**PROBLEM:**
Reproduce, exactly and in full, only the lines below from the one containing "(respond (job_projection (default" through the one containing "the console), the".
^^^^^^^^
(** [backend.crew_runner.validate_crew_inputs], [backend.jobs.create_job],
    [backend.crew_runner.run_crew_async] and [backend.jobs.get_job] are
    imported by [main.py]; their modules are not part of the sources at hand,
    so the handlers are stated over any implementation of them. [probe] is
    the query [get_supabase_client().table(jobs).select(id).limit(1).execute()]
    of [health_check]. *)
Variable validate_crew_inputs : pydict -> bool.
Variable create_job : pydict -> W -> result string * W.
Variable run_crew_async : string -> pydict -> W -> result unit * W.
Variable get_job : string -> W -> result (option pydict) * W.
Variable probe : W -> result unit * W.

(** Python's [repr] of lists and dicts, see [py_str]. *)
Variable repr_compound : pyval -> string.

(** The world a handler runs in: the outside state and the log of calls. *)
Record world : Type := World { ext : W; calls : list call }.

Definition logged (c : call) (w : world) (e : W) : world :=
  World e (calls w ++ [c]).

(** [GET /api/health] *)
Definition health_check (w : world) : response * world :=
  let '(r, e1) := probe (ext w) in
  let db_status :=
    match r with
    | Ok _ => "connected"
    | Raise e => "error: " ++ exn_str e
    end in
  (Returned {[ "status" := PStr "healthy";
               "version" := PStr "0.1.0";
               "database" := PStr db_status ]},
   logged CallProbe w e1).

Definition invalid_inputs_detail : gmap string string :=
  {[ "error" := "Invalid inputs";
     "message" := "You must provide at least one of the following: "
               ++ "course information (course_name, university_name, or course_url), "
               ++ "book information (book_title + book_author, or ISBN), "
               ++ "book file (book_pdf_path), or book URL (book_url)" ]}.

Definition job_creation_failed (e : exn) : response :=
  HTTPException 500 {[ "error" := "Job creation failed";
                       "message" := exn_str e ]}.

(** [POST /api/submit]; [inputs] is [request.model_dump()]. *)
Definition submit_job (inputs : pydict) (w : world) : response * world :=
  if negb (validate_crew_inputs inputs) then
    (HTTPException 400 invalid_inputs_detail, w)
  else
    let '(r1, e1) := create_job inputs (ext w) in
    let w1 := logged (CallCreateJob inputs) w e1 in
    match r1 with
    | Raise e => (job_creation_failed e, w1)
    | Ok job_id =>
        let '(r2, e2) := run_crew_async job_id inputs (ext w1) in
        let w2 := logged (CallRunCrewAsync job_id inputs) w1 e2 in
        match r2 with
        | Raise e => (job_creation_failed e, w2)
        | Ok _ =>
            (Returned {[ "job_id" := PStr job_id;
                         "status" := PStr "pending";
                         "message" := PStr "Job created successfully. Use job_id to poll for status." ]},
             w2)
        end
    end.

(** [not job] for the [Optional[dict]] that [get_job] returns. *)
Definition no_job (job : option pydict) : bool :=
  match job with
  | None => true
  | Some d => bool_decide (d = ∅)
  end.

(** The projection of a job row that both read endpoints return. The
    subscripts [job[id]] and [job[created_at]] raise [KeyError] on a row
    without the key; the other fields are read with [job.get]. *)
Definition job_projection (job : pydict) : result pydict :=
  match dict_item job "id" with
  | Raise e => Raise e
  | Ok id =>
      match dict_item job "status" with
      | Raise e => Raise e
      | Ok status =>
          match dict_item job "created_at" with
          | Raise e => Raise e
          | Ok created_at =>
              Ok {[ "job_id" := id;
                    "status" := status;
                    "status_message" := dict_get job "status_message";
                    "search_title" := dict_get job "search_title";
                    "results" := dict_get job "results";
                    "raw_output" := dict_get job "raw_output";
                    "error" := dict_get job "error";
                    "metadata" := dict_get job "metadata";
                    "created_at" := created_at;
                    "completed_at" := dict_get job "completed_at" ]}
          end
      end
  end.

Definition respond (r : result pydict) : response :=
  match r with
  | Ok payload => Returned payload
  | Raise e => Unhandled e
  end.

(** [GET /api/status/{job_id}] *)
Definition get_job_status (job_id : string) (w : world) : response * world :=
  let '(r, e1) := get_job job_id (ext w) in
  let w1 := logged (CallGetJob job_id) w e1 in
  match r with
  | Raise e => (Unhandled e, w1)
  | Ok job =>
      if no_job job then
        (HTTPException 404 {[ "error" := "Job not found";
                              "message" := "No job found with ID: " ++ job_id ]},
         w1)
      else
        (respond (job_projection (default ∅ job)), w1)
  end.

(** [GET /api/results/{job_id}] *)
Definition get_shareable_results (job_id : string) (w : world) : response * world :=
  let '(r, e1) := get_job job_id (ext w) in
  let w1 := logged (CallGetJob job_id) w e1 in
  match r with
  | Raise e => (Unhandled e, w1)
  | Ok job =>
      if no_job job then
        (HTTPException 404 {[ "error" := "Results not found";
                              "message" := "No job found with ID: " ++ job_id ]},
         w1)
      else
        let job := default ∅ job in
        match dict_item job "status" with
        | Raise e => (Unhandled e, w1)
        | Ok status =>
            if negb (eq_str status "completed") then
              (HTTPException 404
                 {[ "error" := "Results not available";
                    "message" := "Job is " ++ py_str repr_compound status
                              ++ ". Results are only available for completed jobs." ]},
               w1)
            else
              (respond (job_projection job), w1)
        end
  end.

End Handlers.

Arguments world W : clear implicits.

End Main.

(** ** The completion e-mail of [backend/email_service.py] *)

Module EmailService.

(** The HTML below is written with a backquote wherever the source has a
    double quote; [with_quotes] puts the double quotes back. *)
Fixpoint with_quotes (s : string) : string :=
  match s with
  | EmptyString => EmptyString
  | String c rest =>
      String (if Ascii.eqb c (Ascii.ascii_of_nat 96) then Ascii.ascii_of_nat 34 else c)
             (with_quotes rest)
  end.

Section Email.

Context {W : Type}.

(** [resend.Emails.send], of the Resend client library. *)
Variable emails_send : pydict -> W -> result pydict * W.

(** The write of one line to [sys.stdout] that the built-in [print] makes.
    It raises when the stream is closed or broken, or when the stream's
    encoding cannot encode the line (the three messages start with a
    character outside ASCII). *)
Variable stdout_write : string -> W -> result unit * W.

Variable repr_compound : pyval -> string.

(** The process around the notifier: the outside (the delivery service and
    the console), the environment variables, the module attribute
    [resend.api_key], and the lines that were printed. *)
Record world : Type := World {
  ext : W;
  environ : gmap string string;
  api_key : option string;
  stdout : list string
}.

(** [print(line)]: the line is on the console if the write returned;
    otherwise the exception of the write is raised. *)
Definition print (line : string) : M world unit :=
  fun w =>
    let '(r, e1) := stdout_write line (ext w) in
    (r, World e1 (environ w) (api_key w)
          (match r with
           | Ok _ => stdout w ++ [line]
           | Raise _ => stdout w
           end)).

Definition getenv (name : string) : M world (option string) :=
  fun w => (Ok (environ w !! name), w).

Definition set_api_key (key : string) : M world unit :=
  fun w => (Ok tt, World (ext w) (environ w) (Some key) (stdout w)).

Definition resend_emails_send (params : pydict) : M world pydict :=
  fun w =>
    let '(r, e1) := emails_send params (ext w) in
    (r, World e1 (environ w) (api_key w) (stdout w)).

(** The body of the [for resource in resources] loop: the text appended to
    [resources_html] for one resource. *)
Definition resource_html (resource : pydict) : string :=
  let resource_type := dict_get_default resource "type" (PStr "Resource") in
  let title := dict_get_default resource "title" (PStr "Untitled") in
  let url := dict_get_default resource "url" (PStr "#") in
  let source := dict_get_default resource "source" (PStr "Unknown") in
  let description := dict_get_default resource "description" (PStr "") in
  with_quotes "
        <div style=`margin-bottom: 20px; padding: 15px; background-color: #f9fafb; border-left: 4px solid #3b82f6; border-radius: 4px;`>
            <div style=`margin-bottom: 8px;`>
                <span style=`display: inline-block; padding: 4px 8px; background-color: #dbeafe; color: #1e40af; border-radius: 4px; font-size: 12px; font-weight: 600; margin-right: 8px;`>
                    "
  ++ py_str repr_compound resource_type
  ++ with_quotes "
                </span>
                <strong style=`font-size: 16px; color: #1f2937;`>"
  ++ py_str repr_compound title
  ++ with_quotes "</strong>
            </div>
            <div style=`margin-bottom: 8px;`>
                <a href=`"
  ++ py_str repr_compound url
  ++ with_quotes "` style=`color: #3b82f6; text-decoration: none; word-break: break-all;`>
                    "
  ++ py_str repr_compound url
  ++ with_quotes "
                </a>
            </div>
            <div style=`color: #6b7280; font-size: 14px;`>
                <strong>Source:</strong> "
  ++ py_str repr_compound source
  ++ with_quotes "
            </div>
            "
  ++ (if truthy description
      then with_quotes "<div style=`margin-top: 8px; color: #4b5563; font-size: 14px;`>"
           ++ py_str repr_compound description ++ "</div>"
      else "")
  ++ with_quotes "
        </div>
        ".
^^^^^^^^
**OUTPUT:**
        (respond (job_projection (default ∅ job)), w1)
  end.

(** [GET /api/results/{job_id}] *)
Definition get_shareable_results (job_id : string) (w : world) : response * world :=
  let '(r, e1) := get_job job_id (ext w) in
  let w1 := logged (CallGetJob job_id) w e1 in
  match r with
  | Raise e => (Unhandled e, w1)
  | Ok job =>
      if no_job job then
        (HTTPException 404 {[ "error" := "Results not found";
                              "message" := "No job found with ID: " ++ job_id ]},
         w1)
      else
        let job := default ∅ job in
        match dict_item job "status" with
        | Raise e => (Unhandled e, w1)
        | Ok status =>
            if negb (eq_str status "completed") then
              (HTTPException 404
                 {[ "error" := "Results not available";
                    "message" := "Job is " ++ py_str repr_compound status
                              ++ ". Results are only available for completed jobs." ]},
               w1)
            else
              (respond (job_projection job), w1)
        end
  end.

End Handlers.

Arguments world W : clear implicits.

End Main.

(** ** The completion e-mail of [backend/email_service.py] *)

Module EmailService.

(** The HTML below is written with a backquote wherever the source has a
    double quote; [with_quotes] puts the double quotes back. *)
Fixpoint with_quotes (s : string) : string :=
  match s with
  | EmptyString => EmptyString
  | String c rest =>
      String (if Ascii.eqb c (Ascii.ascii_of_nat 96) then Ascii.ascii_of_nat 34 else c)
             (with_quotes rest)
  end.

Section Email.

Context {W : Type}.

(** [resend.Emails.send], of the Resend client library. *)
Variable emails_send : pydict -> W -> result pydict * W.

(** The write of one line to [sys.stdout] that the built-in [print] makes.
    It raises when the stream is closed or broken, or when the stream's
    encoding cannot encode the line (the three messages start with a
    character outside ASCII). *)
Variable stdout_write : string -> W -> result unit * W.

Variable repr_compound : pyval -> string.

(** The process around the notifier: the outside (the delivery service and
    the console), the environment variables, the module attribute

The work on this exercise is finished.